La trama e la sceneggiatura sono piccoli capolavori, assolutamente non banali: lui cerca di dare una propria personale moralità al serial killer Jigsaw, interpretato da Tobin Bell, un uomo malato terminale di cancro, che fa tutto questo alle sue presunte vittime con l’intento di “purificarle”, di far apprezzare loro il dono della vita, del quale lui presto non potrà più usufruire.
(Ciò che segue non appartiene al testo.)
(** [lastApplied] is advanced before [Apply] is called, so the store can
    take a snapshot of a state that does not contain the entry at
    [lastApplied] yet; the snapshot is filed under that index all the same.  A
    node restarted from it starts with a state that misses the entry and will
    never apply it. *)
Theorem snapshot_claims_unapplied_entry {S R : Type} `{!StateMachine S R} (now : Z) (n : RaftNode) (sm : S)
    (ch : list (ApplyMsg R)) (data : bytes) :
  log_wf (rlog n) -> disk_ok n -> log_snapshotIndex (rlog n) <= lastApplied n ->
  lastApplied n < commitIndex n -> commitIndex n <= log_lastIndex (rlog n) ->
  le_IsConfig (log_get (rlog n) (lastApplied n + 1)) = false -> sm_Snapshot sm = Some data ->
  exists n1,
    apply_script now [Proceed] (mkApplyState n sm ch PCheck) =
      Some (mkApplyState n1 sm ch (PApply (log_get (rlog n) (lastApplied n + 1)))) /\
    let n2 := (TakeSnapshot n1 data).1 in
    let r := boot (config n) (mkDisk (files (disk n2)) []) in
    r.2 = Some data /\ lastApplied r.1 = lastApplied n + 1.
Proof.
  intros Hwf Hd Hs Hla Hc Hcfg Hsnap. pose proof (wf_lastIndex_range _ Hwf). pose proof (wf_snapshotIndex _ Hwf).
  exists (set_lastApplied (lastApplied n + 1) n). split.
  { unfold apply_script. simpl. replace (lastApplied n <? commitIndex n) with true by lia.
    rewrite (u64_small (lastApplied n + 1)) by (unfold is_u64; lia). by rewrite Hcfg. }
  cbv zeta. set (n1 := set_lastApplied (lastApplied n + 1) n).
  destruct (applied_term n1 Hwf) as [Ht Hb]; [change (lastApplied n1) with (lastApplied n + 1); change (rlog n1) with (rlog n); lia|].
  unfold TakeSnapshot. change (lastApplied n1) with (lastApplied n + 1) in *. change (rlog n1) with (rlog n) in *.
  replace ((lastApplied n + 1 =? 0) || (lastApplied n + 1 <=? log_snapshotIndex (rlog n))) with false by lia.
  rewrite saveSnapshot_ok by done. cbn [fst snd].
  set (m := set_rlog _ _). assert (Hdm : disk_ok m) by by apply disk_ok_tail.
  pose proof (persist_durable m Hdm) as Hdu.
  assert (Hfile : files (disk (persist m)) !! snapshotPath = Some (mkFile (CSnapshot
    (mkSnapshotFile (lastApplied n + 1) (le_Term (log_get (rlog n) (lastApplied n + 1))) data)) true)).
  { unfold persist. rewrite writeFile_ok by by apply disk_ok_next. node_simpl.
    rewrite lookup_insert_ne, lookup_delete_ne by done. subst m. node_simpl. by rewrite lookup_insert_eq. }
  destruct (boot_files (config n) (files (disk (persist m))) _ _ _ _ Hdu (proj1 Hb) Hfile) as (_ & _ & _ & H4 & _ & H6).
  by rewrite H4, H6.
Qed.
Di fatto tutti coloro che sono messi alla prova dalle sue trappole sono persone che, o hanno commesso atroci delitti rimanendo impuniti, o sono vogliosi unicamente di attirare l’attenzione con ridicoli tentativi di suicidio, o sono poliziotti corrotti, o sono drogati, ecc…tutto in ogni caso è retto da delle sue precise istruzioni, tramite le quali ognuno può salvarsi rispettandole minuziosamente (in realtà non è proprio così, nonostante quello che ripete per tutta la saga, perchè anche nel primo capitolo, se Amanda Young vuole salvarsi deve uccidere l’uomo a terra nella stanza con lei, oppure morire, quindi per uno dei due non c’è via d’uscita); in ogni caso la redenzione avviene nel sangue, e anche chi si salva dovrà subire una perdita, che sia un piede, o una mano, o rimanere sfigurato, ecc…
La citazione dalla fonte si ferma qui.